DATA RECORDS:
____________________
Record WorkerView := { wv_name : string; wv_seen : SeenAt; wv_accepted_shares : Z; wv_hashrate_hs : f64 }.
Record WorkersResponse := { wr_address : string; wr_window_secs : Z; wr_workers : list WorkerView }.
Definition worker_view (worker_seen : Z → SeenAt) (w : Window) (s : Store) (k : Worker) : Handler WorkerView :=
  accepted ← queried (accepted_for_worker (wk_id k) (win_since w) (st_db s));
  hashrate ← queried (hashrate_estimate_for_worker (wk_id k) (win_since w) (win_until w) (st_db s));
  mret {| wv_name := wk_name k; wv_seen := worker_seen (wk_id k); wv_accepted_shares := share_count accepted; wv_hashrate_hs := hashrate |}.
Definition miner_workers (worker_seen : Z → SeenAt) (now : Z) (addr : string) (secs : Z) (s : Store) : Handler WorkersResponse :=
  wallet ← require_wallet addr s;
  let w := resolve_window now secs in
  views ← each (worker_view worker_seen w s) (worker_list_for_wallet worker_seen (w_id wallet) s);
  mret {| wr_address := w_address wallet; wr_window_secs := win_secs w; wr_workers := views |}.

Definition miner_hashrate_history `{!Timestamps} (addr : string) (r : Range) (s : Store) : Handler HashrateHistory :=
  wallet ← require_wallet addr s;
  points ← queried (hashrate_series_for_wallet (w_id wallet) (range_from r) (range_until r) (seconds (range_bucket r)) (st_db s));
  mret (history_of r points).

Record MinerPayoutView := {
  mv_id : Z; mv_cycle_id : Z; mv_kind : string; mv_amount : KasAmount; mv_status : string; mv_tx_hash : option string;
  mv_krc20_commit_hash : option string; mv_krc20_reveal_hash : option string; mv_planned_at : Z; mv_submitted_at : option Z;
  mv_confirmed_at : option Z; mv_failure_reason : option string; mv_nacho_amount : option (list Z) }.
Definition MinerPayoutView_from (r : WalletPayout) : exec MinerPayoutView :=
  let p := wp_payout r in
  amount ← KasAmount_from_sompi (po_amount_sompi p);
  Ret {| mv_id := po_id p; mv_cycle_id := po_cycle_id p; mv_kind := payout_kind_str (wp_kind r); mv_amount := amount;
         mv_status := payout_status_str (po_status p); mv_tx_hash := hash_hex <$> po_tx_hash p;
         mv_krc20_commit_hash := hash_hex <$> po_krc20_commit_hash p; mv_krc20_reveal_hash := hash_hex <$> po_krc20_reveal_hash p;
         mv_planned_at := po_planned_at p; mv_submitted_at := po_submitted_at p; mv_confirmed_at := po_confirmed_at p;
         mv_failure_reason := po_failure_reason p; mv_nacho_amount := i64_to_string <$> wp_nacho_amount r |}.
Record MinerPayoutsPage := { mpg_address : string; mpg_payouts : PageOf MinerPayoutView }.
Definition miner_payouts_page (addr : string) (p : Page) (s : Store) : Handler MinerPayoutsPage :=
  wallet ← require_wallet addr s;
  payouts ← page_of MinerPayoutView_from (page_rows (po_id ∘ wp_payout) (λ n b, list_for_wallet_detailed (w_id wallet) n b (st_db s)) p);
  mret {| mpg_address := w_address wallet; mpg_payouts := payouts |}.

Record RejectsResponse := { rs_address : string; rs_body : RejectsBody }.
Definition miner_rejects (now : Z) (addr : string) (secs : Z) (s : Store) : Handler RejectsResponse :=
  wallet ← require_wallet addr s;
  let w := resolve_window now secs in
  body ← rejects_body (win_secs w) (count_by_reason_for_wallet (w_id wallet) (win_since w) s);
  mret {| rs_address := w_address wallet; rs_body := body |}.

Record FullRebateResponse := { fr_address : string; fr_tier : option string; fr_full_rebate : bool }.
Definition full_rebate (addr : string) (s : Store) : Handler FullRebateResponse :=
  wallet ← require_wallet addr s;
  let tier := latest_applied_tier_for_wallet (w_id wallet) (st_db s) in
  mret {| fr_address := w_address wallet; fr_tier := DbWalletTier_as_str <$> tier; fr_full_rebate := bool_decide (tier = Some Elite) |}.

(** ** Figures that agree *)

Lemma pure_Ret {A} (m : exec A) (a : A) : pure m = Ret (Ok a) ↔ m = Ret a.
Proof. destruct m; simpl; split; congruence. Qed.

Lemma handler_bind_Ok {A B} (m : Handler A) (k : A → Handler B) b : m ≫= k = Ret (Ok b) → ∃ a, m = Ret (Ok a) ∧ k a = Ret (Ok b).
Proof. destruct m as [[a|e]|]; simpl; [eauto|discriminate|discriminate]. Qed.

(** An amount reads back as its number, in both spellings. *)
Definition reads (a : KasAmount) (n : Z) : Prop := sompi a = i64_to_string n ∧ read_decimal KAS_DECIMALS (kas a) = Some n.

Lemma KasAmount_reads n : in_i64 n → ∃ a, KasAmount_from_sompi n = Ret a ∧ reads a n.
Proof.
  intros Hn. destruct (scaled_decimal_reads n KAS_DECIMALS) as (t & Ht & Hr & _); [exact Hn|vm_compute; lia|].
  unfold KasAmount_from_sompi. rewrite Ht. simpl. eexists. split; [done|]. by split.
Qed.

(** A wallet's balance: it never panics, and what is payable is what is allocated less what is paid. *)
Lemma kas_balance_reads wallet_id s : Forall (λ p, payout_check p = true) (payouts (st_db s)) →
  Forall (λ a, 0 ≤ sa_net_payout_sompi a) (share_allocations (st_db s)) →
  let d := st_db s in
  (∃ v, kas_balance wallet_id s = Ret (Ok v) ∧ reads (kv_allocated v) (allocated wallet_id d) ∧
      reads (kv_paid v) (confirmed_paid wallet_id d) ∧ reads (kv_payable v) (allocated wallet_id d - confirmed_paid wallet_id d)) ∨
  (kas_balance wallet_id s = Ret (Err Internal) ∧ ¬ (in_i64 (allocated wallet_id d) ∧ in_i64 (confirmed_paid wallet_id d))).
Proof.
  intros Hp Ha d.
  assert (0 ≤ allocated wallet_id d) as H1.
  { apply sumZ_nonneg, Forall_map. unfold allocations_of. apply Forall_forall. intros a Hin. rewrite Forall_forall in Ha.
    apply list_elem_of_In, filter_In in Hin as [Hin _]. by apply Ha, list_elem_of_In. }
  assert (0 ≤ confirmed_paid wallet_id d) as H2.
  { apply sumZ_nonneg, Forall_map, Forall_forall. intros p Hin. apply list_elem_of_In, filter_In in Hin as [Hin _]. rewrite Forall_forall in Hp.
    apply list_elem_of_In, Hp in Hin. unfold payout_check in Hin. bool_hyps. lia. }
  unfold kas_balance, kas_payable_for_wallet. fold d. unfold to_bigint, i64_try_from.
  destruct ((i64_min <=? allocated wallet_id d) && (allocated wallet_id d <=? i64_max)) eqn:E1; [|right; split; [done|unfold in_i64; lia]]. simpl.
  destruct ((i64_min <=? confirmed_paid wallet_id d) && (confirmed_paid wallet_id d <=? i64_max)) eqn:E2; [|right; split; [done|unfold in_i64; lia]]. simpl. bool_hyps.
  left. assert (in_i64 (allocated wallet_id d)) as I1 by mlia. assert (in_i64 (confirmed_paid wallet_id d)) as I2 by mlia.
  assert (in_i64 (allocated wallet_id d - confirmed_paid wallet_id d)) as I3 by mlia.
  destruct (KasAmount_reads _ I1) as (a & Ea & Ra), (KasAmount_reads _ I2) as (b & Eb & Rb), (KasAmount_reads _ I3) as (c & Ec & Rc).
  assert (i64_add (allocated wallet_id d) (- confirmed_paid wallet_id d) = Ret (allocated wallet_id d - confirmed_paid wallet_id d)) as ->
    by (unfold i64_add; rewrite Z.add_opp_r, (proj2 (Z.leb_le _ _)), (proj2 (Z.leb_le _ _)) by mlia; done).
  simpl. rewrite Ea, Eb, Ec. simpl. eexists. split_and!; [done|done|done|done].
Qed.
(* ===== verification/ApiCache.v ===== *)
(** * The response caches of the API (api/src/handlers/mod.rs, state.rs)

    Every data handler validates its parameters, forms a key from them and
    answers through a TTL cache, one for the pool and one for wallets.  The
    cache is the crate moka's: a parameter with its documented contract.  A
    request here is what the parameters were validated to; its answer is one
    of the bodies of [ApiViews]. *)

From Stdlib Require Import Ascii Floats.SpecFloat.
From S2P Require Import Prelude Float64 Mass Db PayoutRepo PayoutSpec AccountRepo DupGuard Domain Events Bytes Hasher MiningState Stratum Listener KaspaApi Api Consumer FeeModel Accountant ShareStats ApiViews.
Local Open Scope Z_scope.

(** ** The cache *)

(** One call of [Cache::try_get_with]: its key, when it was made and answered, and what its own [init]
    gives, were it the one to run, with the instant it is done. *)
Record CacheCall (V : Type) := { cc_key : list Z; cc_begin : Z; cc_end : Z; cc_done : Z; cc_init : Handler V }.
Arguments cc_key {V} _.
Arguments cc_begin {V} _.
Arguments cc_end {V} _.
Arguments cc_done {V} _.
Arguments cc_init {V} _.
____________________
WHAT THE TASK ASKS: Would you retype exactly the lines above, from the line with "apply list_elem_of_In, filter_In in Hin as [Hin _]. by" to the line with "Forall_forall in Hp.", with both end lines kept and nothing more?

SOLUTION TO THIS TASK:
    apply list_elem_of_In, filter_In in Hin as [Hin _]. by apply Ha, list_elem_of_In. }
  assert (0 ≤ confirmed_paid wallet_id d) as H2.
  { apply sumZ_nonneg, Forall_map, Forall_forall. intros p Hin. apply list_elem_of_In, filter_In in Hin as [Hin _]. rewrite Forall_forall in Hp.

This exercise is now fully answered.